Malcolm sits down because he's nervous as hell about singing in front of Andrea and everybody else. I feel for him. I hope he went to the bathroom beforehand. The school orchestra sets up and some little frost-queen boy gets on stage and introduces Malcolm. Ally hoots as he goes up. Richard and Jane join her and watch. All the kids are yakking as the music starts. Malcolm sings the first line and the students look at him like, "Huh? What the hell's going on?" We see that the bitchy girl is Andrea's friend. The two of them make constipated faces as Malcolm sings. He sounds good enough -- he could be on a Disney movie soundtrack. His song is boring, though. It's called "You're Still You" or something. He should have sung "A Whole New World" or "Part of Your World" or "Welcome to the Jungle" or something. Eventually Andrea and her friends smile. Some woman sings background, but we don't get to see who she is. The camera slowly moves over the crowd, all the way to Ally's damp, puffy face. Then it pulls back and she's alone in the hotel ballroom. We see that her dress has one of those heinous ruffled diagonal slits going across her legs. It's annoying enough that the scene has to be made all about her -- the ugliness of her dress is just insult added to injury. Finally we see all the students clapping and "woo"ing for Malcolm, though, and the prom scene ends.
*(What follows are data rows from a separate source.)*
(* ===== verification/ResidentTheorems.v ===== *)
(** * A replaced credential is never lost

    Whatever request fails, and wherever the power goes, the account keeps a usable
    credential: the old one before the journal is published, the new one once it is, and
    only the new one after a recovery that succeeds. *)

From stdpp Require Import base tactics numbers list option strings sets.
From S2P Require Import Prelude FidoClient ResidentReplacement ModelFido.

Section replacement.
Context {T : Type} `{FidoClientView T, ReplacementCborView}.
Context (j : Replacement) (d0 d1 : bytes) (k1 : KeyId).

(** What [make_credential] hands over: two records of the directory, with two keys. *)
Definition fit_to_replace : Prop :=
  old_path j ≠ new_path j ∧ in_rk_dir (old_path j) = true ∧ in_rk_dir (new_path j) = true ∧
  credential_key d1 = Some (ResidentKey k1) ∧ k1 ≠ old_key j.

(** Before the journal, while it is carried out, and after. *)
Definition untouched (t : T) : Prop :=
  tc_file t RK_JOURNAL = None ∧ tc_file t (old_path j) = Some d0 ∧ tc_file t (new_path j) = None ∧
  tc_key t (old_key j).
Definition unpublished (t : T) : Prop :=
  tc_file t RK_STAGE = Some d1 ∧ tc_file t (old_path j) = Some d0 ∧ tc_file t (new_path j) = None ∧
  tc_key t (old_key j).
Definition published (t : T) : Prop :=
  tc_file t RK_STAGE = None ∧ tc_file t (new_path j) = Some d1 ∧
  (tc_file t (old_path j) = None ∨ tc_file t (old_path j) = Some d0 ∧ tc_key t (old_key j)).
Definition journalled (t : T) : Prop :=
  (∃ d, tc_file t RK_JOURNAL = Some d ∧ journal_deserialize d = Some j) ∧ tc_key t k1 ∧
  (unpublished t ∨ published t).
Definition replaced (t : T) : Prop :=
  tc_file t RK_JOURNAL = None ∧ tc_file t (new_path j) = Some d1 ∧ tc_file t (old_path j) = None ∧
  tc_key t k1.

(** Nothing else changed: no other file, and no other key is gone. *)
Definition others_kept (t t' : T) : Prop :=
  (∀ p, p ∉ [RK_STAGE; RK_JOURNAL_STAGE; RK_JOURNAL; old_path j; new_path j] → tc_file t' p = tc_file t p) ∧
  (∀ k, k ≠ old_key j → k ≠ k1 → tc_key t k → tc_key t' k).

#[export] Instance others_kept_preorder : PreOrder others_kept.
Proof.
  split; [by split|]. intros t1 t2 t3 [F1 K1] [F2 K2]. split; [|naive_solver].
  intros p Hp. by rewrite F2, F1.
Qed.

(** The last requests of a run from [t] to [t']: the deletion of the old key was answered
    with [success: false], and the journal was removed. *)
Definition deletion_refused (t t' : T) : Prop :=
  ∃ t1 t2, others_kept t t1 ∧ tc_call (DeleteKey (old_key j)) t1 = (Some false, t2) ∧
    tc_call (RemoveFile RK_JOURNAL) t2 = (Some tt, t').

(** What success means: the new credential is in place, the old record is gone, and its key
    too unless the client did not say that it deleted it. *)
Definition succeeded (t t' : T) : Prop :=
  replaced t' ∧ (¬ tc_key t' (old_key j) ∨ deletion_refused t t').

(** A record with its key. *)
Definition usable (t : T) : Prop :=
  tc_file t (old_path j) = Some d0 ∧ tc_key t (old_key j) ∨ tc_file t (new_path j) = Some d1 ∧ tc_key t k1.

(** The names of the directory are none of the journal's. *)
Lemma rk_names p : in_rk_dir p = true → p ≠ RK_STAGE ∧ p ≠ RK_JOURNAL_STAGE ∧ p ≠ RK_JOURNAL.
Proof.
  unfold in_rk_dir. rewrite bool_decide_eq_true. intros Hp%path_parent_rk.
  repeat split; intros ->; by vm_compute in Hp.
Qed.

Context (Hfit : fit_to_replace).

Lemma names_apart : old_path j ≠ new_path j ∧
  (old_path j ≠ RK_STAGE ∧ old_path j ≠ RK_JOURNAL_STAGE ∧ old_path j ≠ RK_JOURNAL) ∧
  (new_path j ≠ RK_STAGE ∧ new_path j ≠ RK_JOURNAL_STAGE ∧ new_path j ≠ RK_JOURNAL).
Proof. destruct Hfit as (Hne & Ho & Hn & _). auto using rk_names. Qed.

(** A request moves the store from one of these states to another: what it does to the
    files and keys they speak of. *)
Ltac apart := solve [done | apply bool_decide_eq_false; naive_solver congruence
  | apply orb_false_iff; split; apply bool_decide_eq_false; naive_solver congruence].
Ltac effects K :=
  pose proof names_apart as (? & (? & ? & ?) & (? & ? & ?));
  let F := fresh "F" in let G := fresh "G" in let B := fresh "B" in
  pose proof (λ p, tc_frame _ _ _ _ _ p K) as F; cbn [touches] in F;
  pose proof (λ k, tc_key_frame _ _ _ _ _ k K) as G; cbn [removes] in G;
  pose proof (λ k, tc_key_back _ _ _ _ _ k K) as B; cbn [makes_key] in B.

Lemma others_kept_call {A} (r : request A) t a t' : tc_call r t = (a, t') →
  (∀ p, touches r p = true → p ∈ [RK_STAGE; RK_JOURNAL_STAGE; RK_JOURNAL; old_path j; new_path j]) →
  (∀ k, removes r k = true → k = old_key j ∨ k = k1) → others_kept t t'.
Proof.
  intros K Hp Hk. split.
  - intros p Hout. apply (tc_frame _ r _ _ _ _ K). destruct (touches r p) eqn:E; [|done]. by apply Hp in E.
  - intros k Hk1 Hk2. apply (tc_key_frame _ r _ _ _ _ K). destruct (removes r k) eqn:E; [|done].
    apply Hk in E. naive_solver.
Qed.

Lemma others_kept_same t t' : same_store t t' → others_kept t t'.
Proof. intros [F K]. split; [auto|]. intros k _ _. apply K. Qed.

Lemma journalled_same t t' : same_store t t' → journalled t → journalled t'.
Proof.
  intros [F K]. unfold journalled, unpublished, published. rewrite !F, !K. done.
Qed.
Lemma untouched_same t t' : same_store t t' → untouched t → untouched t'.
Proof. intros [F K]. unfold untouched. by rewrite !F, !K. Qed.

Lemma succeeded_after t0 t t' : others_kept t0 t → succeeded t t' → succeeded t0 t'.
Proof.
  intros O [R [G|(t1 & t2 & O1 & K)]]; (split; [done|]); [by left|right]. exists t1, t2. split; [by etrans|done].
Qed.
(** The store has no state: the marker decides. *)
Lemma load_first s t0 : same_store t0 (snd s) → tc_file t0 FILENAME = None →
  wp (on_client verify_initialization_marker;;
      initial_state ← save_initial_state config;
      on_client remove_initialization_marker;;
      mret initial_state)
    (λ r s', bystanders t0 (snd s') ∧
       match r with
       | Ok q => marked t0 ∧ q = set_initialised (reset_value config) ∧ fst s' = fst s ∧
           durable (snd s') = Some (reset_value config) ∧ tc_file (snd s') INITIALIZATION_MARKER_FILENAME = None
       | Err e => e = Other ∧ (fst s' = fst s ∨ fst s' = latch_persistence_failure (fst s)) ∧
           (same_store t0 (snd s') ∨
            marked t0 ∧ marker_kept_or_gone t0 (snd s') ∧ durable (snd s') = Some (reset_value config))
       end) s.
Proof.
  intros S0 Enone. apply wp_bind, wp_on_client. eapply wp_mono; [apply verify_marker_wp|].
  intros [[]|e] t1 [S1 Hm]; cbn [fst snd]; assert (same_store t0 t1) as S01 by by etrans.
  2:{ split; [by apply bystanders_same|]. split_and!; [done|by left|by left]. }
  assert (marked t0) as M0 by (unfold marked in *; by rewrite <- (proj1 S0)).
  apply wp_bind. unfold wp at 1, save_initial_state. cbn [fst snd].
  destruct (wp_elim _ _ _ (wp_conj _ _ _ _ (save_wp (set_initialised (reset_value config), t1))
    (save_files (set_initialised (reset_value config), t1)))) as (r & [p2 t2] & -> & HS & F2 & K2 & HE).
  assert (bystanders t0 t2) as B02.
  { etrans; [by apply bystanders_same|]. split; [intros p Hp _; by apply F2|done]. }
  assert (tc_file t2 INITIALIZATION_MARKER_FILENAME = tc_file t0 INITIALIZATION_MARKER_FILENAME) as M2.
  { cbn [snd] in F2. rewrite F2 by done. apply S01. }
  destruct r as [[]|e]; cbn in HS, HE |- *.
  - destruct HS as (-> & _ & D2). apply wp_bind, wp_on_client. eapply wp_mono; [apply remove_marker_wp|].
    intros [[]|e] t3 (B3 & D3 & M3 & HR); cbn [fst snd] in *; apply durable_kept in D3; rewrite D2 in D3.
    + apply wp_ret. split_and!; try done. by etrans.
    + split; [by etrans|]. split_and!; [done|by left|right]. split_and!; [done| |done].
      unfold marker_kept_or_gone in *. by rewrite <- M2.
  - destruct HS as (-> & -> & _). split; [done|]. split_and!; [done|by right|].
    destruct HE as [HE|HE]; [left; by etrans|right]. split_and!; [done|by left|done].
Qed.

(** A start that has not loaded anything yet. *)
Lemma load_ends s : initialised (fst s) = false → persistence_failed (fst s) = false →
  wp (load_if_not_initialised config) (load_outcome s) s.
Proof.
  intros Hi Hf. unfold load_if_not_initialised, return_if_failed, field. wp_steps; try congruence.
  apply wp_on_client. eapply wp_mono; [apply load_wp|]. intros [[q|]|e] t1 [S1 HL].
  3:{ split; [by apply bystanders_same|]. split_and!; [done|by left|by left]. }
  all: apply wp_bind.
  - eapply wp_mono; [apply (load_previous q (fst s, t1) (snd s)); done|].
    intros [q'|e] s2 (E & B & D & HR); pose proof (durable_kept _ _ D) as D'; rewrite HL in D'.
    + destruct HR as (-> & Hm & Hn). apply wp_modify. split; [done|]. exists q. split; [by left|].
      split_and!; try done. split; [done|by left].
    + destruct HR as [-> HR]. split; [done|]. split_and!; [done|left; by rewrite E|].
      destruct HR as [HR|[Hm HR]]; [by left|right]. split_and!; [done..|]. exists q.
      split; [left; split; [done|by right]|split; [done|by left]].
  - eapply wp_mono; [apply (load_first (fst s, t1) (snd s)); done|]. intros [q'|e] s2 (B & HR).
    + destruct HR as (Hm & -> & E & D & Hn). apply wp_modify. split; [done|].
      exists (reset_value config). split; [by right|]. split_and!; try done. split; [done|by right].
    + destruct HR as (-> & E & D). split; [done|]. split_and!; [done..|].
      destruct D as [D|(Hm & HR & D)]; [by left|right]. split_and!; [done..|]. exists (reset_value config).
      split; [by right|split; [done|by right]].
Qed.

(** A state that is refused: it does not parse, or something other than the exact marker
    stands beside it, or there is none and no exact marker. *)
Lemma refused_untouched s r s' : (∀ q, ¬ acceptable (snd s) q) → load_outcome s r s' →
  r = Err Other ∧ same_store (snd s) (snd s').
Proof.
  intros Hn [_ HL]. destruct r as [[]|e].
  - destruct HL as (q & Ha & _). by destruct (Hn q).
  - destruct HL as (-> & _ & [HS|(_ & _ & q & Ha & _)]); [done|by destruct (Hn q)].
Qed.

Lemma unreadable_refused t : is_Some (tc_file t FILENAME) → durable t = None → ∀ q, ¬ acceptable t q.
Proof. intros [d Ed] Hn q [[E _]|[E _]]; congruence. Qed.
End load.

(** C14: the authenticator starts from its stored state or not at all.  A start that has not
    loaded anything yet ends, whatever requests fail.  It succeeds only when the stored
    state parses (beside no marker or the exact one), or when there is no state and the
    exact provisioning marker; then the memory holds that state, or the initial state, it
    is the one stored, and the marker is gone.  Otherwise it is an error: the memory is not
    initialised, and every file and key is as it was, unless there was the exact marker
    beside an acceptable state (or beside none): then the marker may be gone, and where
    there was no state file there may be the initial one.  A state file that was there is
    never written nor removed, in particular one that does not parse: with it the start
    fails and changes nothing at all. *)
Theorem load_fails_closed {T : Type} `{FidoCrates, Sha256, FidoClientView T, PersistentCborView} config
    (s : PersistentState * T) :
  initialised (fst s) = false → persistence_failed (fst s) = false →
  wp (load_if_not_initialised config) (λ r s',
    load_outcome config s r s' ∧
    (is_Some (tc_file (snd s) FILENAME) → state_kept (snd s) (snd s')) ∧
    (is_Some (tc_file (snd s) FILENAME) → durable (snd s) = None →
       r = Err Other ∧ same_store (snd s) (snd s'))) s.
Proof.
  intros Hi Hf. eapply wp_mono; [by apply load_ends|]. intros r s' HL. split_and!; [done| |].
  - intros [d Ed]. destruct HL as [_ HL]. destruct r as [[]|e].
    + destruct HL as (q & _ & _ & [_ [K|K]] & _); [done|congruence].
    + destruct HL as (_ & _ & [S|(_ & _ & q & _ & _ & [K|K])]); [apply S|done|congruence].
  - intros Hd Hn. eapply refused_untouched; [|done]. by apply unreadable_refused.
Qed.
"It was the most amazing voice I've ever heard!" Ally says as she McBeals down the sidewalk with Malcolm. Her dress has a little matching slip built in under the slit and she carries a pashmina-looking shawl draped haphazardly around her arms. The whole effect is just nappy. She's like Grizzabella the Glamour Cat. Malcolm falls down again as they reach his door. Ally tells him that he'll meet somebody and so will she. He says that, until then, they'll sing "Goodnight, My Someone." Okay, whatever, Malcolm. Ally kisses his cheek and then McBeals down the rest of the sidewalk alone.
Vonda does her nightly caterwaul as Jane walks with Richard, wearing her sage-green gown and sage-lined-with- dark-orange wrap. They poke at each other like middle-schoolers in love. Ally walks and stares into space some more, Vonda moans "Goodnight!" several times, and that's the end.
week: the rerun season begins while Gwen eats Vietnamese food and shops for bargains. Y'all have a good summer, now, ya hear? Goodnight, my someones!